**Saved data entries**:
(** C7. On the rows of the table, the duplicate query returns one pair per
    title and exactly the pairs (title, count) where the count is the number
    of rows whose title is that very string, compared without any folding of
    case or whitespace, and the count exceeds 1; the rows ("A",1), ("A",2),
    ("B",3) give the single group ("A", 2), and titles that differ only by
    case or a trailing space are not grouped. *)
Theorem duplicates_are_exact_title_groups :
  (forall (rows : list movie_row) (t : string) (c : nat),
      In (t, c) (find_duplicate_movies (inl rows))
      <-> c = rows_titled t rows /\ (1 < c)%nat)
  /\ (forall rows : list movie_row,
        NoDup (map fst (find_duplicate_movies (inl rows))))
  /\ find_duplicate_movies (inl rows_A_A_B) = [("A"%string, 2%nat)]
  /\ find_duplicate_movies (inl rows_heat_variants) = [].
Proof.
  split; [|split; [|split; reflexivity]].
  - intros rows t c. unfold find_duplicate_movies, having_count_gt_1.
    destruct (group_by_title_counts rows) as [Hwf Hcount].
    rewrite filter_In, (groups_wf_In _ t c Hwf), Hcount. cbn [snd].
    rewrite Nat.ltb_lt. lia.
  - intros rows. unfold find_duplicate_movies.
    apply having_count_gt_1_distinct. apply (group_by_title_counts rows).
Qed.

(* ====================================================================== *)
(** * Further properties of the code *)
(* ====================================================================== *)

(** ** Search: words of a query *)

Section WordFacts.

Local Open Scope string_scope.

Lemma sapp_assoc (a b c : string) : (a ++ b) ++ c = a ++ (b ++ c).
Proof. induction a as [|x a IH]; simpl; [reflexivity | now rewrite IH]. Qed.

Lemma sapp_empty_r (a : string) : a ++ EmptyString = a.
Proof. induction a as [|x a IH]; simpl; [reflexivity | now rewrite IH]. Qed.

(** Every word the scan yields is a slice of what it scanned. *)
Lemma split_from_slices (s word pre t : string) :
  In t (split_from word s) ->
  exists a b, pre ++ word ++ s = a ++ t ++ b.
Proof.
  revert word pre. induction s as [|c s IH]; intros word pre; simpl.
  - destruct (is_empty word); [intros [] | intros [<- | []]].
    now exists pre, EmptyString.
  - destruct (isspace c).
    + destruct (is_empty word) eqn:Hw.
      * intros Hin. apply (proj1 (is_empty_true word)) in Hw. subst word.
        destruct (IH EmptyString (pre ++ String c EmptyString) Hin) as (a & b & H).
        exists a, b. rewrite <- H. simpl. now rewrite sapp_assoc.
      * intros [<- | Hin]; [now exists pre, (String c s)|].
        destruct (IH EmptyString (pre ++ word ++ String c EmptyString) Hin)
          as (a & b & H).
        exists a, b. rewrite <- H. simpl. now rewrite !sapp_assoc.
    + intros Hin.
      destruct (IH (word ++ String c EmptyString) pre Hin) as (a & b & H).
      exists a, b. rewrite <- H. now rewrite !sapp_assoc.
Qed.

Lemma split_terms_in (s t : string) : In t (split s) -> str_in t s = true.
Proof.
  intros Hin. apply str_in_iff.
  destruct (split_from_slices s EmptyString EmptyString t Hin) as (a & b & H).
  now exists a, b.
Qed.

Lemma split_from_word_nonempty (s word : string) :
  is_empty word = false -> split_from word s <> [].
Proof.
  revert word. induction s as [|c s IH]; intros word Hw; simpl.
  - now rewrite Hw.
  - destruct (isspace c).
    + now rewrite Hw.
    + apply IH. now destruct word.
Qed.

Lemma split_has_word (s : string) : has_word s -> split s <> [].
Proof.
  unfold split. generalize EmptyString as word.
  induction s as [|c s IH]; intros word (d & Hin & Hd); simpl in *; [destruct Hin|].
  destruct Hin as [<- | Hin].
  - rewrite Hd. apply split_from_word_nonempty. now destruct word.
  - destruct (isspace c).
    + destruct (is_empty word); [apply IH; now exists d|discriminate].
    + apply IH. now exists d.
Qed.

--

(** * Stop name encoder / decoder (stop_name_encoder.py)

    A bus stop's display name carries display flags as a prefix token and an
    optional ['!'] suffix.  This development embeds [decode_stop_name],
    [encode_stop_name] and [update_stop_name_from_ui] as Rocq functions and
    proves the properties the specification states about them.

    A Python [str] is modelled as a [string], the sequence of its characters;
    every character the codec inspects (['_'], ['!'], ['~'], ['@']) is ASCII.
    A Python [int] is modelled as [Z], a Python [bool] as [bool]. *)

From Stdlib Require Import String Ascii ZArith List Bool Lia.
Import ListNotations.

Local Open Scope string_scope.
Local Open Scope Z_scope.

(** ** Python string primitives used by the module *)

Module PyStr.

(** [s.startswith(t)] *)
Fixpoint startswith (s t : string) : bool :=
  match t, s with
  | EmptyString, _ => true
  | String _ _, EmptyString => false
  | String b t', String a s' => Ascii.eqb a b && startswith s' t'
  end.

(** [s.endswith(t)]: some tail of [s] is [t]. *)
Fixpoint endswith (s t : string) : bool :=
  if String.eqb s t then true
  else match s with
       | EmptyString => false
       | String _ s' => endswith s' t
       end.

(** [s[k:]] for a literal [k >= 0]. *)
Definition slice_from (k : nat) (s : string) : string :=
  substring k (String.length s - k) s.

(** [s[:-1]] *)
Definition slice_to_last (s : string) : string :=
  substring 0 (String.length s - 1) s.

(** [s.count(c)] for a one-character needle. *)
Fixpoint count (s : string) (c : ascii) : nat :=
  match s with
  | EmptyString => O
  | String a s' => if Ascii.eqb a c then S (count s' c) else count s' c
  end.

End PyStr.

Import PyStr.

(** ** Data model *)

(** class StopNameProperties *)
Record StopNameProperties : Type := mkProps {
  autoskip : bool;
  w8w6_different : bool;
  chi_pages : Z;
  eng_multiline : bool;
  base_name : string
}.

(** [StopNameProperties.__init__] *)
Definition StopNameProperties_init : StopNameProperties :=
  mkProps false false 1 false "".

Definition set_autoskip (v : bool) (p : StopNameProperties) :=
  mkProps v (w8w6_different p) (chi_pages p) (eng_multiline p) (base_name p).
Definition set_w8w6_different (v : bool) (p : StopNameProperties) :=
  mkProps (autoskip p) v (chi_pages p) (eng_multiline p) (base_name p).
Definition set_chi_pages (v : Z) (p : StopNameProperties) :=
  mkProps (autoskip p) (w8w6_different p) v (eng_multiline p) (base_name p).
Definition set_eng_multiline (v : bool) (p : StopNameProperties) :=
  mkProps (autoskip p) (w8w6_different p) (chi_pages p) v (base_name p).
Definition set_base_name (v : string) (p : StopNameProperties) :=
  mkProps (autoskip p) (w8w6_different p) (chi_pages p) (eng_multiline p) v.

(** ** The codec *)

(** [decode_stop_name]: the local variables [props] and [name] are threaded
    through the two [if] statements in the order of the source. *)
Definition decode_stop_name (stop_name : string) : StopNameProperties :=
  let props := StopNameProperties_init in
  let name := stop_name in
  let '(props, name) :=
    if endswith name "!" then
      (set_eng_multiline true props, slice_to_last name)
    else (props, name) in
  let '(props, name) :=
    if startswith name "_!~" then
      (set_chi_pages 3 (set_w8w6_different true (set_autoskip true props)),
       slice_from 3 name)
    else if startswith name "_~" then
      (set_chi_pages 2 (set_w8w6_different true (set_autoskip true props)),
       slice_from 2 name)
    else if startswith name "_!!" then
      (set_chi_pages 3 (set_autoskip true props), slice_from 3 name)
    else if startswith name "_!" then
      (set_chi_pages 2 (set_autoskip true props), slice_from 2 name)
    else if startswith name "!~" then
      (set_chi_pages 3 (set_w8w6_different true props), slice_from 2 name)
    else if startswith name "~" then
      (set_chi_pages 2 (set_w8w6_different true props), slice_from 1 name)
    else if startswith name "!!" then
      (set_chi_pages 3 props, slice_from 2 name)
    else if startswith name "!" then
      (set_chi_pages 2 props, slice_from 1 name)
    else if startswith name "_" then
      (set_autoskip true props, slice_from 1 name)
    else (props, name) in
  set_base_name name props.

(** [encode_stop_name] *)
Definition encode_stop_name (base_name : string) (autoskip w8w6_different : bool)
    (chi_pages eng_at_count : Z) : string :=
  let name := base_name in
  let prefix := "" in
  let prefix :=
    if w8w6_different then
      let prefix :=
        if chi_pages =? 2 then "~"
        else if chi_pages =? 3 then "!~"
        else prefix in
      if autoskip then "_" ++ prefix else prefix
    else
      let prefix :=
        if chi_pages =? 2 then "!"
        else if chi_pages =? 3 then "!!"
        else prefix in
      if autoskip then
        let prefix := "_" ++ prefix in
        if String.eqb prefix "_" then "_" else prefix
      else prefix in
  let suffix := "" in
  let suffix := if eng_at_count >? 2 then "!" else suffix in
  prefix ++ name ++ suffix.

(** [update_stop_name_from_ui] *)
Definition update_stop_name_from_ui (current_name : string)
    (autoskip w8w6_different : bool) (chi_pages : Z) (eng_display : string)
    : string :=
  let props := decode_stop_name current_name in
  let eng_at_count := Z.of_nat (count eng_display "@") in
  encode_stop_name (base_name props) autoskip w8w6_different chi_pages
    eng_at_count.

**EXERCISE DETAILS**:
Retype the records above, but only those lines that fall between the line containing "(set_chi_pages 3 (set_autoskip" and the line containing "let props := decode_stop_name", with both of those lines included, exactly as written.

**OUTPUT OF THE EXERCISE**:
      (set_chi_pages 3 (set_autoskip true props), slice_from 3 name)
    else if startswith name "_!" then
      (set_chi_pages 2 (set_autoskip true props), slice_from 2 name)
    else if startswith name "!~" then
      (set_chi_pages 3 (set_w8w6_different true props), slice_from 2 name)
    else if startswith name "~" then
      (set_chi_pages 2 (set_w8w6_different true props), slice_from 1 name)
    else if startswith name "!!" then
      (set_chi_pages 3 props, slice_from 2 name)
    else if startswith name "!" then
      (set_chi_pages 2 props, slice_from 1 name)
    else if startswith name "_" then
      (set_autoskip true props, slice_from 1 name)
    else (props, name) in
  set_base_name name props.

(** [encode_stop_name] *)
Definition encode_stop_name (base_name : string) (autoskip w8w6_different : bool)
    (chi_pages eng_at_count : Z) : string :=
  let name := base_name in
  let prefix := "" in
  let prefix :=
    if w8w6_different then
      let prefix :=
        if chi_pages =? 2 then "~"
        else if chi_pages =? 3 then "!~"
        else prefix in
      if autoskip then "_" ++ prefix else prefix
    else
      let prefix :=
        if chi_pages =? 2 then "!"
        else if chi_pages =? 3 then "!!"
        else prefix in
      if autoskip then
        let prefix := "_" ++ prefix in
        if String.eqb prefix "_" then "_" else prefix
      else prefix in
  let suffix := "" in
  let suffix := if eng_at_count >? 2 then "!" else suffix in
  prefix ++ name ++ suffix.

(** [update_stop_name_from_ui] *)
Definition update_stop_name_from_ui (current_name : string)
    (autoskip w8w6_different : bool) (chi_pages : Z) (eng_display : string)
    : string :=
  let props := decode_stop_name current_name in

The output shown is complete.